Dirty Atomic Secrets

FORTY years ago this month, President Eisenhower urged the ``atomic powers'' to scrap needless secrecy and open up nuclear science for peaceful purposes. It was a splendid move that has put much of nuclear technology under continued public scrutiny. What wasn't so splendid was the United States' continued coverup of some dirty secrets that only now are coming to light.

A recent study by the congressional General Accounting Office has documented a diverse set of secret tests that deliberately released dangerous amounts of radioactive materials into the environment from the mid-1940s to around 1960. The tests included release of highly radioactive elements in a vain effort to develop a radiation weapon. Other releases were used to test radiation monitoring instruments or to trace the spread of radioactivity on the winds.

Officials regularly reported that military nuclear research and weapons testing created no radioactive hazards. In short, government officials lied to the public and put it at risk.

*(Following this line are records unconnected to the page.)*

(** *** A functor *)

(** A call of the server on a connection, made from the queue. *)
Lemma call_ok n s id m e c q new st st' :
  inv n s → members s !! id = Some m → member_ok n (pending s) (connections_ s) id m st →
  TcpConnection.valid (object m) e → is_own e = false → TcpConnection.handle e (object m) = (Val (), c) →
  TcpConnection.notices (TcpConnection.ghost_ c) = TcpConnection.notices (TcpConnection.ghost_ (object m)) ++ new →
  filter is_closed new = [] → life st' c → expected st' = expected st ++ [e] → known st' = known st →
  queued id q = tokens (ioLoop m) id st' → (∀ j, j ≠ id → queued j q = queued j (pending s)) → targets (members s) q →
  ensures (connect_step (ioLoop m) id e) (set_pending q s) (λ _ s', inv n s' ∧ pending s' = q).
Proof.
  intros Hinv Hm Hok Hv He Hh Hnew Hcl Hlife Hexp Hk Hq Hqo Hall.
  pose proof Hok as [M1 M2 M3 M4 M5 M6 M7]. pose proof (i_next _ _ _ _ _ Hinv) as Hnext.
  unfold connect_step. apply ensures_bind. eapply server_deref_ok; [done|]. apply ensures_bind, in_loop_ok; [done|].
  apply ensures_bind. eapply server_deref_ok; [done|]. apply ensures_bind. eapply on_member_ok; [done..|]. rewrite Hcl.
  apply ensures_ret. split; [|done]. apply (inv_members _ s); [done..|]. cbn.
  eapply (members_stepped _ _ _ _ _ _ _ _ _ st st'); try done; [apply Hinv|lia| |].
  - apply history_step; try done; [by destruct e|]. rewrite total_growth_snoc. destruct M1 as [_ _ H]. destruct e; cbn in *; try done; lia.
  - cbn [trace stepped]. by rewrite calls_snoc, He, M5.
Qed.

This was done, of course, in the name of ``national security.'' The US is not alone in using that excuse to cover up nuclear nastiness. The former Soviet Union routinely cloaked radiation accidents. Britain for many years hid the fact that its weapons tests in Australia exposed Aborigines to dangerous radioactive fallout. And British officials responsible for the 1957 Windscale reactor accident lied to their colleagues in the country's radiation safety unit about the extent of the fallout. But it was particularly unconscionable for US officials to deceive their fellow citizens at a time when the country was leading the way to a new candor in nuclear affairs.

Officials, military officers, and specialists who work in secret sometimes arrogantly assume that they know what's best for the nation even when their plans are morally or legally unsound. They need to remind themselves that ``their way'' may not be the right way to gain needed knowledge or achieve desirable ends.

Congress should pursue this investigation and hold public hearings. The Pentagon and the Energy Department have promised to cooperate. They should give lawmakers full access to all the relevant records.

US national security is best served by having a minimum of necessary secrecy and a maximum of public scrutiny in nuclear matters. A full airing of those decades-old secrets will help make that point.